"""

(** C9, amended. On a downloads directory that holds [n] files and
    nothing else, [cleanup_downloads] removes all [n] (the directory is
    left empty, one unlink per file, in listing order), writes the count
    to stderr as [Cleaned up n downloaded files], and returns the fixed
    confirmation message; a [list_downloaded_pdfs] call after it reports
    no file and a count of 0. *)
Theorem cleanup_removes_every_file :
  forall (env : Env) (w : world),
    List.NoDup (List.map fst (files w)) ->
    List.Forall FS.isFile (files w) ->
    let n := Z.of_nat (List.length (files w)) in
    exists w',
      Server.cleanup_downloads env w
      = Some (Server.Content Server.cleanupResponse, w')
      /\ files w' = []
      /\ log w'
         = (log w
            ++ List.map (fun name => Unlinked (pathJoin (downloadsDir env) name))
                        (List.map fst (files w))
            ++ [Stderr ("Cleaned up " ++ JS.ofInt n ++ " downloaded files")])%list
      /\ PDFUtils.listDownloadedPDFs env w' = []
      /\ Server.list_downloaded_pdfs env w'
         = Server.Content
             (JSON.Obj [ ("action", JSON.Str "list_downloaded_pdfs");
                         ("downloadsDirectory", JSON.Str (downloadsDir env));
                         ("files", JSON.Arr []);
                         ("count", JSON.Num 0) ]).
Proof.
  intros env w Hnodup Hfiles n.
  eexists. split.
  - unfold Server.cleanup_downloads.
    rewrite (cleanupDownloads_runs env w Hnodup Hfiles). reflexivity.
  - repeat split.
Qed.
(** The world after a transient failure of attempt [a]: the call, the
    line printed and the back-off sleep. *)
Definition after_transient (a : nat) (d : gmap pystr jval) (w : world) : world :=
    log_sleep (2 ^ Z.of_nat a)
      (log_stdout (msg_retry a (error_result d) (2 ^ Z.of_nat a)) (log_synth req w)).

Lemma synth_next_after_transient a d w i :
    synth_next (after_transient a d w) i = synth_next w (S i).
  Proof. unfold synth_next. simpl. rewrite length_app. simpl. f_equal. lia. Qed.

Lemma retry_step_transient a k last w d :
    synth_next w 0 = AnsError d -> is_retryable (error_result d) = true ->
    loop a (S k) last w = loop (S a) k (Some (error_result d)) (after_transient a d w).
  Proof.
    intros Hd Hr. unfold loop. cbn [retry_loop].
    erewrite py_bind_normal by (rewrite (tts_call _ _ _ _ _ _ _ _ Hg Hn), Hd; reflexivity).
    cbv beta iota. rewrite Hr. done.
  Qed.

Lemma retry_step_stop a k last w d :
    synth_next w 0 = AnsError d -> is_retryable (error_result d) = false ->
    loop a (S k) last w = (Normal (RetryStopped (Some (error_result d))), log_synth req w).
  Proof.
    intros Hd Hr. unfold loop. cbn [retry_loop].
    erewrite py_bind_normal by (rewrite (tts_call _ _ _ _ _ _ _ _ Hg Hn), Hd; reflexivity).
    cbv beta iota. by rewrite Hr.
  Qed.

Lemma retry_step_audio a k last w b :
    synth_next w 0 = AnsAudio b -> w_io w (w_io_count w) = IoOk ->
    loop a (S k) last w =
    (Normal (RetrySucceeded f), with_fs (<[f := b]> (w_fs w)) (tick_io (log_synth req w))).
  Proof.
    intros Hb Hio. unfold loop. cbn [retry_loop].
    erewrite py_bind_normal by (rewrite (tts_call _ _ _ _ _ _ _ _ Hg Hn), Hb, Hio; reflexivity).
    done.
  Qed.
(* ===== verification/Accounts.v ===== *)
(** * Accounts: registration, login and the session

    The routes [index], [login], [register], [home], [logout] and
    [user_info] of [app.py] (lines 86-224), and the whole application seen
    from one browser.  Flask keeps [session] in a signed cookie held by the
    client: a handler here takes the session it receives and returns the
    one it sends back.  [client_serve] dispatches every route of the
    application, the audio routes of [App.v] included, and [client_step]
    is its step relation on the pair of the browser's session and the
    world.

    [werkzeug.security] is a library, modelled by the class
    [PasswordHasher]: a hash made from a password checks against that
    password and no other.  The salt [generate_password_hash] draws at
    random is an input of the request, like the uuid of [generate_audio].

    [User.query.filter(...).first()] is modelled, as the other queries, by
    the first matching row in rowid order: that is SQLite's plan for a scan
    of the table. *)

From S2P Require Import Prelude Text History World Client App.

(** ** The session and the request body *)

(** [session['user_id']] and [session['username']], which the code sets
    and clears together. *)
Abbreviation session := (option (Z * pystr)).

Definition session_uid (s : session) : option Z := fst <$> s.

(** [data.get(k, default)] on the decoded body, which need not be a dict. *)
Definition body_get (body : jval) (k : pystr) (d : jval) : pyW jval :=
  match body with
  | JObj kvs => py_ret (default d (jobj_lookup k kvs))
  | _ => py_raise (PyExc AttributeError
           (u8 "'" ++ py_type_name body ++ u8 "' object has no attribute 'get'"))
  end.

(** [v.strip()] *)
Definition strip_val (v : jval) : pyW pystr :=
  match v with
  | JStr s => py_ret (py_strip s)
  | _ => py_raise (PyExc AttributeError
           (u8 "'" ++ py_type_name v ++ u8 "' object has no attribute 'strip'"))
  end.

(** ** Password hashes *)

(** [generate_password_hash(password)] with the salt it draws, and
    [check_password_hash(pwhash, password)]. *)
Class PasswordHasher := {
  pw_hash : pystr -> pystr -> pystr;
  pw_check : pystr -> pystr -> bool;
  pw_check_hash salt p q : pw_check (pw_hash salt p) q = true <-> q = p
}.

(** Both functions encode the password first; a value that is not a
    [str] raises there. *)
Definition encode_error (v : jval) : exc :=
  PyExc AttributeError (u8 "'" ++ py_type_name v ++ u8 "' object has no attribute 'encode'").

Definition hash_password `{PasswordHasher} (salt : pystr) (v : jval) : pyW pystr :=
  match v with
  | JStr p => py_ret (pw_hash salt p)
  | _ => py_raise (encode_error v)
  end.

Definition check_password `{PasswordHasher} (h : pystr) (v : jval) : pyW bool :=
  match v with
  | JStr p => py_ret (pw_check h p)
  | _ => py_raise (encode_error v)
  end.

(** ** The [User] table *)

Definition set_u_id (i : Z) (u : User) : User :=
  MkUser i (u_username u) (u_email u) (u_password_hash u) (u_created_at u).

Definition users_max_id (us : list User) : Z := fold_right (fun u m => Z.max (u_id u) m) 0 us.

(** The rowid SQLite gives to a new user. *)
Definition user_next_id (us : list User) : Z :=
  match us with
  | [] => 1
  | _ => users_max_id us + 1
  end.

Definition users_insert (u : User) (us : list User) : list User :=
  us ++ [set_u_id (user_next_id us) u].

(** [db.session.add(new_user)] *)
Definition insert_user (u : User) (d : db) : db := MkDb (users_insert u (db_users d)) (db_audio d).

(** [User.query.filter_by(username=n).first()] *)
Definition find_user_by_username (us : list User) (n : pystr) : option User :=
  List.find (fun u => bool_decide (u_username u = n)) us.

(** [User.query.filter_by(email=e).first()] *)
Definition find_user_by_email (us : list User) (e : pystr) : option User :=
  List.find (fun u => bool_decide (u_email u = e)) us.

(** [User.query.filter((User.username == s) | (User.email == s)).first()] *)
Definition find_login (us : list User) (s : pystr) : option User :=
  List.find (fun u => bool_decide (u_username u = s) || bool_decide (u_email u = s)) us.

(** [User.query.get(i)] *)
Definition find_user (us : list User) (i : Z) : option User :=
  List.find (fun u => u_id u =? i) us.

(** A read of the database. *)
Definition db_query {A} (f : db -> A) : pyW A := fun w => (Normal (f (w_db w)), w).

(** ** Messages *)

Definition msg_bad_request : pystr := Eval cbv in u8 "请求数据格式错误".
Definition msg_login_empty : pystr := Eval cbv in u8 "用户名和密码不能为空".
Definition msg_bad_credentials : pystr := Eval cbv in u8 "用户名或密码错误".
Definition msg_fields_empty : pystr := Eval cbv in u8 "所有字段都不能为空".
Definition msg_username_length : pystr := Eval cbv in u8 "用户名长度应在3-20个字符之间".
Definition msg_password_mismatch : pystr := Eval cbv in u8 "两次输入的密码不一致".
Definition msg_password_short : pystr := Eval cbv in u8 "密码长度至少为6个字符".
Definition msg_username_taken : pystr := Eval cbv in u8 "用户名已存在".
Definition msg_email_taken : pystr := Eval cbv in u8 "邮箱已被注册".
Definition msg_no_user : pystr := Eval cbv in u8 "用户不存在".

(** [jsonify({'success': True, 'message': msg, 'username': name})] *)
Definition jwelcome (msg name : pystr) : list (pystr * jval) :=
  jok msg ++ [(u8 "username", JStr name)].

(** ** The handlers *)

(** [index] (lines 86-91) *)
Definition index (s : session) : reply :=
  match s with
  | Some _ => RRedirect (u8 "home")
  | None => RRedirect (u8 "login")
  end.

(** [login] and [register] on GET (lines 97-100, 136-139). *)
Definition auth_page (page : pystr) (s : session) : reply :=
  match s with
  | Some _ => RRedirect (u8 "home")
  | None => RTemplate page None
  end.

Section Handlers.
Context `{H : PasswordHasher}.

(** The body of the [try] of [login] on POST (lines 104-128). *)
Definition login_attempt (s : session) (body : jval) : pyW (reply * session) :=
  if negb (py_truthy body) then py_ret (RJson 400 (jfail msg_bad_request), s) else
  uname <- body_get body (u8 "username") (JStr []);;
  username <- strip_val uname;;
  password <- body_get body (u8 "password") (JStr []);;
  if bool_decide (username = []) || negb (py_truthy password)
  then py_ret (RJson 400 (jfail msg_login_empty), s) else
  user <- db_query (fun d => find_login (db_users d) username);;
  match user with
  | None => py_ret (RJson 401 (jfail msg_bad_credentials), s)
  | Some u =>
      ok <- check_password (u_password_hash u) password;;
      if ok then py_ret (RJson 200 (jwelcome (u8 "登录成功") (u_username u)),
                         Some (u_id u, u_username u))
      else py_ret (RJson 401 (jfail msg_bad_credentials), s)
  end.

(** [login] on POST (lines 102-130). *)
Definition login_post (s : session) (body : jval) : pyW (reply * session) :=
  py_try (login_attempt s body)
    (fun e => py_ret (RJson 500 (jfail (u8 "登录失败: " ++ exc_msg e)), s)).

"""
"""

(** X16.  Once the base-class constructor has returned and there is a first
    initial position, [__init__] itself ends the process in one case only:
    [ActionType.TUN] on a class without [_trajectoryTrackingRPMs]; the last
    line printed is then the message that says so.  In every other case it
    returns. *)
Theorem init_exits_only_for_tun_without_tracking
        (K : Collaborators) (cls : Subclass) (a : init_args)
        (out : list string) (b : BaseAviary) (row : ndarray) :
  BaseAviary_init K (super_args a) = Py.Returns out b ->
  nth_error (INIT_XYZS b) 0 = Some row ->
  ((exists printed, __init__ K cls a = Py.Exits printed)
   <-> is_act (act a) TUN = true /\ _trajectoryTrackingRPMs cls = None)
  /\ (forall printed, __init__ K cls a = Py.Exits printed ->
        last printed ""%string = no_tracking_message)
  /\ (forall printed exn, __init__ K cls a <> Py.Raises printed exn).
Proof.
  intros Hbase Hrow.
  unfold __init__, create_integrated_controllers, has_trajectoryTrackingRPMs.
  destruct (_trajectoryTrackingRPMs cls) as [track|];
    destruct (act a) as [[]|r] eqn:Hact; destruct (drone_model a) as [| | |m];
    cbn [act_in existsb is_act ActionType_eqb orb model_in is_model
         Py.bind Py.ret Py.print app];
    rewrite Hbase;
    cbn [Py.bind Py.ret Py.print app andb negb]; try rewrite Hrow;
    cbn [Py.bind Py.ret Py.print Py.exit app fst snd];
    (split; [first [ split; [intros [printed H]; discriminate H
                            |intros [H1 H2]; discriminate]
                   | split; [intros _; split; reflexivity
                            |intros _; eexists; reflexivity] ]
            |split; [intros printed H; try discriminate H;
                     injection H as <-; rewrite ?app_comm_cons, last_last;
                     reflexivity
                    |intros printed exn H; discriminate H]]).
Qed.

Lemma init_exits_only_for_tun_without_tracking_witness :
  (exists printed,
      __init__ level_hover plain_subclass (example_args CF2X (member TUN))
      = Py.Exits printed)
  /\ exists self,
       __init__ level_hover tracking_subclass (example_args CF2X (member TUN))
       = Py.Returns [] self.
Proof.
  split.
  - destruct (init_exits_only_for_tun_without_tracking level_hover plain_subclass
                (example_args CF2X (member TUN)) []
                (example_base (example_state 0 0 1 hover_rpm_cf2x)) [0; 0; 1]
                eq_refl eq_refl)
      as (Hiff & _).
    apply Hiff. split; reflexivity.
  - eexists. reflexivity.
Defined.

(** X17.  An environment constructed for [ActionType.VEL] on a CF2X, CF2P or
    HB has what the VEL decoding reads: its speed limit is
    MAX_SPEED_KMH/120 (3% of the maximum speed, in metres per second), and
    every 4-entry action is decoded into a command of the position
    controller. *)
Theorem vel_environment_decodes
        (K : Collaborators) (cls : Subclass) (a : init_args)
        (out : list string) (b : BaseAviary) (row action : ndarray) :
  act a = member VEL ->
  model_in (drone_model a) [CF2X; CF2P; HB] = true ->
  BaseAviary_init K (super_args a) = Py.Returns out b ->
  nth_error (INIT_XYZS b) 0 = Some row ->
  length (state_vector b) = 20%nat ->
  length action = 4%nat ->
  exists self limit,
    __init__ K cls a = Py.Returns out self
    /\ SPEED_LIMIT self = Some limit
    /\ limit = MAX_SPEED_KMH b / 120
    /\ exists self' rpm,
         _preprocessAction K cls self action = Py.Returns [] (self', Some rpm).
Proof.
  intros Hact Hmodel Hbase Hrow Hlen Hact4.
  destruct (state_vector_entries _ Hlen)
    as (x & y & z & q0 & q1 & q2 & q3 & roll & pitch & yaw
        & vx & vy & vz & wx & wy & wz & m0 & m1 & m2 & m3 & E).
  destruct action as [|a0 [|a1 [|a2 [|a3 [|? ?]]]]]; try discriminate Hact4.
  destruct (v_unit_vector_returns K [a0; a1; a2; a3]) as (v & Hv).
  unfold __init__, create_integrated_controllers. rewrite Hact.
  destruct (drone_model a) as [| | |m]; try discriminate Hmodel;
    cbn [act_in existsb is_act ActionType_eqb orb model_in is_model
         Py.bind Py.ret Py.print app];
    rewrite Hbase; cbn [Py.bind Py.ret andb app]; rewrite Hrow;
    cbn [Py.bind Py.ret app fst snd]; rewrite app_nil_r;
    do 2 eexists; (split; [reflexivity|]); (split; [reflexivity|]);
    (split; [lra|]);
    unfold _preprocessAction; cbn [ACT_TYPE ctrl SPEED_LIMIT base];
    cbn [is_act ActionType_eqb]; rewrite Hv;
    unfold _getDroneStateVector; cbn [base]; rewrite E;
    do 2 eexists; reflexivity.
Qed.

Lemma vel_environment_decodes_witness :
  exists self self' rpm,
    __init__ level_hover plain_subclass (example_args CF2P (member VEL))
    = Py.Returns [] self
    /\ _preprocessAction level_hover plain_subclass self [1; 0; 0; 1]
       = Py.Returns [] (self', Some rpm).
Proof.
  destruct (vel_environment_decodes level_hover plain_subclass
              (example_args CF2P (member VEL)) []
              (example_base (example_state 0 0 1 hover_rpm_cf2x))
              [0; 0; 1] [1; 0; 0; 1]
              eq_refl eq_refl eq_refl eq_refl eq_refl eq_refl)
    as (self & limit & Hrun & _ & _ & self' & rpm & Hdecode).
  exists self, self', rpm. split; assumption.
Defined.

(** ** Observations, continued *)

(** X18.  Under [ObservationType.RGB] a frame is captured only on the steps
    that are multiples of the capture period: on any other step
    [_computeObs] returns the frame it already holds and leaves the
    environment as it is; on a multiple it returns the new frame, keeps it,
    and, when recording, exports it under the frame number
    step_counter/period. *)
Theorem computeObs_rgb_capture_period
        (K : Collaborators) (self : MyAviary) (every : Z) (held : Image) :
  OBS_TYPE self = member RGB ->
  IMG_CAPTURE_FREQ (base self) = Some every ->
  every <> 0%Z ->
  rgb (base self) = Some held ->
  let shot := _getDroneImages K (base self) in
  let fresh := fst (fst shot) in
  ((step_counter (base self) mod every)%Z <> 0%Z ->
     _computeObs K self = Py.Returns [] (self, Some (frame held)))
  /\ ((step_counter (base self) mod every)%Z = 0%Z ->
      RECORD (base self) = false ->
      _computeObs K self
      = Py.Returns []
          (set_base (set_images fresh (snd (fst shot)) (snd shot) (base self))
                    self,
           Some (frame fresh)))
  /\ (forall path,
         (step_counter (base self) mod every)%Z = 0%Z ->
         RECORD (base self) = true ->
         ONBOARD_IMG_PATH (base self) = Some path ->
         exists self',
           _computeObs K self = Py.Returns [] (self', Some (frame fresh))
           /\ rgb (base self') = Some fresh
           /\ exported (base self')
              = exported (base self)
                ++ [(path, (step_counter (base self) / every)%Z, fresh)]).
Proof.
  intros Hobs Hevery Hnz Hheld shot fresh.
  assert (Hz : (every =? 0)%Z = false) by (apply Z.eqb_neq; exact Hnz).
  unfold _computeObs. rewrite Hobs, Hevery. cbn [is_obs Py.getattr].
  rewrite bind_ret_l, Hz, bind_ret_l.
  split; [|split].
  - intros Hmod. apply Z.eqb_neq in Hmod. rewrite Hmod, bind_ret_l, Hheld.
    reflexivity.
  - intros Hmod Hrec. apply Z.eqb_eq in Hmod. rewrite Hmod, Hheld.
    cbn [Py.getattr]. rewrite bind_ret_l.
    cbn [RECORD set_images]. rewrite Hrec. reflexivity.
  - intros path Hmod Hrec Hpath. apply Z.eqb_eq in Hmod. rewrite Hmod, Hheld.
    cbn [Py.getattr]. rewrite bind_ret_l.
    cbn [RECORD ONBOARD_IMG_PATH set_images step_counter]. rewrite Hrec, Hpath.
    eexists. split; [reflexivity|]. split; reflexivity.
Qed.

"""
"""

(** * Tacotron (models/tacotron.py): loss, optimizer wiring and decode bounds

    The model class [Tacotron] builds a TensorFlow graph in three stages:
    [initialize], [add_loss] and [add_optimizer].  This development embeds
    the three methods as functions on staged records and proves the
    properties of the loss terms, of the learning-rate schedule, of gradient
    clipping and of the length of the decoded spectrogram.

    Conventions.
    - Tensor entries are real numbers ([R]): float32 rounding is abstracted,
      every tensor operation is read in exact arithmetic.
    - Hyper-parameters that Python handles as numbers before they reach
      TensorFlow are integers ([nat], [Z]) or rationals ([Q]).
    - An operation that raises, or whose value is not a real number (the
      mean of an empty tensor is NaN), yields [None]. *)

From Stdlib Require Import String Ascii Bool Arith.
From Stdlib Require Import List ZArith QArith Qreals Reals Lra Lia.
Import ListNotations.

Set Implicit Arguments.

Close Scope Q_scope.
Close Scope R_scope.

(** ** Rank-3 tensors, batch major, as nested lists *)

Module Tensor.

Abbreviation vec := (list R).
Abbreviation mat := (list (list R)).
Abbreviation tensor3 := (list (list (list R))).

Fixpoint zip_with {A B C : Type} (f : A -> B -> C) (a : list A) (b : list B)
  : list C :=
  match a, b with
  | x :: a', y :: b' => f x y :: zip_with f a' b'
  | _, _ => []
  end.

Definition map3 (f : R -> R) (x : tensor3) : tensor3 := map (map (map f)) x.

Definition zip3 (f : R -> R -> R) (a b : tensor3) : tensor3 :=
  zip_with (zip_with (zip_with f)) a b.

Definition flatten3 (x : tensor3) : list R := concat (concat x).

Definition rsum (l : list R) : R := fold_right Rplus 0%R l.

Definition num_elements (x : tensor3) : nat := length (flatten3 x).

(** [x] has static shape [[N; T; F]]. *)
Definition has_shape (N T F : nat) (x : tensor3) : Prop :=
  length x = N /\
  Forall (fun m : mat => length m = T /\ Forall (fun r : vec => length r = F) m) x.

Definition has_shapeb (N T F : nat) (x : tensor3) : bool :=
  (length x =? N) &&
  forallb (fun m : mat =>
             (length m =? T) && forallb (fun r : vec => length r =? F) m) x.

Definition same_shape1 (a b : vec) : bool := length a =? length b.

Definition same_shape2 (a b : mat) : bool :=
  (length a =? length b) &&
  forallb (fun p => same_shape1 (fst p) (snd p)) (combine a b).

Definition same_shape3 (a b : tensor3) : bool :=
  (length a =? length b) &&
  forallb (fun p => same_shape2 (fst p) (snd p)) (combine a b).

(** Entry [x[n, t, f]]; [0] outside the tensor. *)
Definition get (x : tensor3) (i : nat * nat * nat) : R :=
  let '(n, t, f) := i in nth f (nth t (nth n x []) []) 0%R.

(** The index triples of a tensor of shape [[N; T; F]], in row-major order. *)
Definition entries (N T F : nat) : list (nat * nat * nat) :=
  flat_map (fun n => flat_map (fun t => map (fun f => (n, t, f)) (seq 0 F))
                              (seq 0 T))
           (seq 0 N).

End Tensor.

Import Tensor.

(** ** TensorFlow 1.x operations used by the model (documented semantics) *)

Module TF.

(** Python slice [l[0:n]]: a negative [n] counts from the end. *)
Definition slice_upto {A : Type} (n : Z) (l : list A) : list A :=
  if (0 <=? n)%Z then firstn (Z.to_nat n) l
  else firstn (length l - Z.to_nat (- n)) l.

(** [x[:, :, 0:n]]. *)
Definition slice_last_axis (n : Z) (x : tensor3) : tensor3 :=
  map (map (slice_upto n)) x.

"""

__TASK DETAILS__. Scan the data above and copy each line containing the word "Hbase".

__RESULT OF THE EXERCISE__.
  intros Hbase Hrow.
    rewrite Hbase;
  intros Hact Hmodel Hbase Hrow Hlen Hact4.
    rewrite Hbase; cbn [Py.bind Py.ret andb app]; rewrite Hrow;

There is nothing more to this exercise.